2. Es predecible: siempre juega de la misma manera. No varía las cartas con las que entra ni los patrones de apuestas que considera merecer esas cartas. Es fiel a su estilo, pero rígido. Adolece de falta de cintura.
3. Renuncia con manos marginales: va al mazo con excesiva facilidad. Por ejemplo, no ve nunca pozos donde se ha mandado teniendo pares chicos o medianos. Nunca entra fuera de posición. Foldea siempre segundos pares, proyectos contra chances en cualquier circunstancia y escaleras al hueco, así como colores por la puerta de atrás.
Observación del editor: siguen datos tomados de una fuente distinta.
(** C8, as the code has it. The derived entries of [to_dict] are functions
    of the fields of the record: the hash entry is [raw_data_hash], which
    depends on [raw_data] alone, and the summary entry is [summary], which
    depends on [success], [match], the two values and the error message. Two
    payloads with the same content hash alike whatever the order of their
    keys. The hash of a payload that is not empty is the first sixteen
    hexadecimal digits of the SHA-256 digest of its serialization with sorted
    keys; the hash of an empty payload is the empty string. *)
Theorem evidence_derived_fields_stable :
  (forall e,
     lookup "raw_data_hash" (Evidence.to_dict e)
     = Some (PStr (Evidence.raw_data_hash e))
     /\ lookup "summary" (Evidence.to_dict e)
        = Some (PStr (Evidence.summary e)))
  /\ (forall e1 e2,
        Evidence.success e1 = Evidence.success e2 ->
        Evidence.match_ e1 = Evidence.match_ e2 ->
        Evidence.expected_value e1 = Evidence.expected_value e2 ->
        Evidence.actual_value e1 = Evidence.actual_value e2 ->
        Evidence.error_message e1 = Evidence.error_message e2 ->
        Evidence.summary e1 = Evidence.summary e2)
  /\ (forall e1 e2,
        Spec.distinct_keys (Evidence.raw_data e1) ->
        Spec.distinct_keys (Evidence.raw_data e2) ->
        Spec.same_content (Evidence.raw_data e1) (Evidence.raw_data e2) = true ->
        Evidence.raw_data_hash e1 = Evidence.raw_data_hash e2)
  /\ (forall e,
        truthy (Evidence.raw_data e) = true ->
        Evidence.raw_data_hash e
        = String.substring 0 16
            (SHA256.hexdigest
               (SHA256.encode (Json.dumps (Evidence.raw_data e))))
        /\ String.length (Evidence.raw_data_hash e) = 16
        /\ Spec.all_hex (Evidence.raw_data_hash e) = true)
  /\ (forall e,
        truthy (Evidence.raw_data e) = false ->
        Evidence.raw_data_hash e = "").
Proof.
  split; [intros e; split; reflexivity|].
  split.
  { intros e1 e2 H1 H2 H3 H4 H5. unfold Evidence.summary.
    now rewrite H1, H2, H3, H4, H5. }
  split.
  { intros e1 e2 D1 D2 Hs. unfold Evidence.raw_data_hash.
    rewrite (same_content_truthy _ _ Hs), (@dumps_same_content _ _ D1 D2 Hs).
    reflexivity. }
  split.
  { intros e H. split; [now apply raw_data_hash_nonempty|].
    now apply raw_data_hash_format. }
  intros e H. unfold Evidence.raw_data_hash. now rewrite H.
Qed.
(** ** Vocabulary of the properties *)

Definition geocode_request (city : string) : request :=
  {| url := GEOCODING_URL; params := geocode_params city |}.

Definition current_request (lat lon : pyval) : request :=
  {| url := FORECAST_URL; params := current_params lat lon |}.

Definition forecast_request (lat lon : pyval) (days : Z) : request :=
  {| url := FORECAST_URL; params := forecast_params lat lon days |}.

(** The three upstream failures of the taxonomy and the status each maps to. *)
Inductive upstream_failure : outcome -> Z -> Prop :=
| deadline_exceeded e :
    is_TimeoutException e = true -> upstream_failure (Fails e) 504
| connection_failed e :
    is_TransportError e = true -> is_TimeoutException e = false ->
    upstream_failure (Fails e) 502
| bad_status r :
    status_code r <> 200 -> upstream_failure (Responds r) 502.

Definition failure_text (st : Z) : string :=
  if Z.eqb st 504 then "Weather data source timeout"
  else "Weather data source unavailable".

Definition catchable (b : builtin_exc) : bool :=
  match b with
  | KeyError _ | TypeError | IndexError => true
  | _ => false
  end.

Definition format_error (b : builtin_exc) : exn :=
  HTTPException 502 (TextOf "Unexpected weather data format: " b).

(** Every exception of [r] is one of the three classes the handler names. *)
Definition raises_catchable {A} (r : result A) : Prop :=
  forall e, r = Raise e -> exists b, e = Builtin b /\ catchable b = true.

(** The keys read from [data["current"]] and from [data["daily"]]. *)
Definition current_keys : list string :=
  ["weather_code"; "temperature_2m"; "apparent_temperature";
   "relative_humidity_2m"; "wind_speed_10m"; "wind_direction_10m";
   "precipitation"; "time"].

Definition daily_keys : list string :=
  ["weather_code"; "time"; "temperature_2m_max"; "temperature_2m_min";
   "precipitation_sum"; "precipitation_probability_max"; "wind_speed_10m_max"].

Definition has_key (k : string) (kvs : list (string * pyval)) : bool :=
  match dict_lookup k kvs with
  | Some _ => true
  | None => false
  end.

(** The body is an object whose [current] is an object holding the eight
    keys, with a hashable [weather_code]. *)
Definition current_complete (data : pyval) : bool :=
  match data with
  | PDict kvs =>
      match dict_lookup "current" kvs with
      | Some (PDict ckvs) =>
          forallb (fun k => has_key k ckvs) current_keys
          && match dict_lookup "weather_code" ckvs with
             | Some code => hashable code
             | None => false
             end
      | _ => false
      end
  | _ => false
  end.
(** * clang-minimal-example: the entry procedure of [src/main.cc]

    [main] builds a fixed flag list, asks the Clang tooling library to parse
    [argv[1]] as the virtual file input.cc, leaves with status 1 when no
    [ASTUnit] comes back or when its diagnostics record an uncompilable
    error, and otherwise asks for a colour dump of the translation unit and
    falls off the end of [main] (status 0).

    The Clang library is not part of the repository.  Its types are an
    interface ([Clang]), its entry points are the requests a program can make
    ([call]), and a [toolchain] answers them.  [main] is a small tree of such
    requests; [run] plays it against a toolchain and records the exit status
    together with the requests made, in order. *)

From Stdlib Require Import Ascii String List ZArith Bool Lia.
Import ListNotations.
Local Open Scope string_scope.
Local Open Scope Z_scope.

(** ** The part of the Clang API [main] touches *)

(** Opaque library types and the accessors [main] chains through:
    [AST->getDiagnostics()], [AST->getASTContext()] and
    [Ctx.getTranslationUnitDecl()] hand back references and do nothing else. *)
Class Clang : Type := {
  ASTUnit : Type;
  DiagnosticsEngine : Type;
  ASTContext : Type;
  TranslationUnitDecl : Type;
  getDiagnostics : ASTUnit -> DiagnosticsEngine;
  getASTContext : ASTUnit -> ASTContext;
  getTranslationUnitDecl : ASTContext -> TranslationUnitDecl
}.
(** * githubapi: a shallow embedding of [lib/githubapi.py]

    The module is a thin client over a REST API.  Every function of the
    source is embedded under its own name.  The services of the Python
    standard library that the module calls ([urllib.parse.quote],
    [urllib.parse.urlencode], [json.dumps], [str] on [bytes], [bool] and
    [int], [dict.copy], [dict.update]) are embedded from their documented
    behaviour; the network ([urllib.request.urlopen]) and the JSON decoder
    ([json.load]) are parameters of the development.

    Strings.  A Python [str] is modelled by a Rocq [string] whose
    characters are the code points U+0000 .. U+00FF; a Python [bytes] by a
    Rocq [string] whose characters are the bytes. *)

From Stdlib Require Import Bool Arith NArith ZArith Lia List Ascii String.
From Stdlib Require Import DecimalString.
Import ListNotations.

Local Open Scope list_scope.
Local Open Scope string_scope.

(** ** Python values *)

Definition str := string.
Definition bytes := string.

(** [Union[bool, str]], the values of a parameter mapping. *)
Inductive pyval : Type :=
| VBool (b : bool)
| VStr (s : str).

(** [str(v)] for a [bool] or a [str]. *)
Definition str_of_pyval (v : pyval) : str :=
  match v with
  | VBool true => "True"
  | VBool false => "False"
  | VStr s => s
  end.

(** [str(n)] for a non-negative [int]. *)
Definition str_of_int (n : nat) : str :=
  NilEmpty.string_of_uint (Nat.to_uint n).

(** ** Python dictionaries

    A [dict] keeps its keys in insertion order, and both [urlencode] and
    [json.dumps] walk it in that order: a dictionary is the list of its
    items.  Assigning to a key that is present keeps its position;
    assigning to a new key appends. *)

Definition dict (V : Type) : Type := list (str * V).

Fixpoint dict_get {V} (d : dict V) (k : str) : option V :=
  match d with
  | [] => None
  | (k', v) :: d' => if String.eqb k' k then Some v else dict_get d' k
  end.

(** [d[k] = v] *)
Fixpoint dict_set {V} (d : dict V) (k : str) (v : V) : dict V :=
  match d with
  | [] => [(k, v)]
  | (k', v') :: d' =>
      if String.eqb k' k then (k', v) :: d' else (k', v') :: dict_set d' k v
  end.

(** [bool(d)]: a dictionary is true when it has an item. *)
Definition dict_truthy {V} (d : dict V) : bool :=
  match d with
  | [] => false
  | _ :: _ => true
  end.

Definition dict_keys {V} (d : dict V) : list str := map fst d.

(** The dictionaries Python can build have no repeated key. *)
Definition dict_wf {V} (d : dict V) : Prop := NoDup (dict_keys d).

(** [dict(pairs)]: later pairs override earlier ones. *)
Definition dict_of_pairs {V} (l : list (str * V)) : dict V :=
  fold_left (fun d kv => dict_set d (fst kv) (snd kv)) l [].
Sabemos que esa es la actitud correcta, pero no siempre.
4. No miente lo suficiente. Si entra mandando en una vuelta y después de caer un mini flop no apuesta, es porque tiene dos cartas desiguales, pero altas. Si apuesta o revira una apuesta previa en ese mismo flop, den por sentado que tiene un par por encima del flop como mínimo. Le encanta las apuestas de valor y no es afín a las apuestas de continuación ni prueba. En conclusión, no blufea.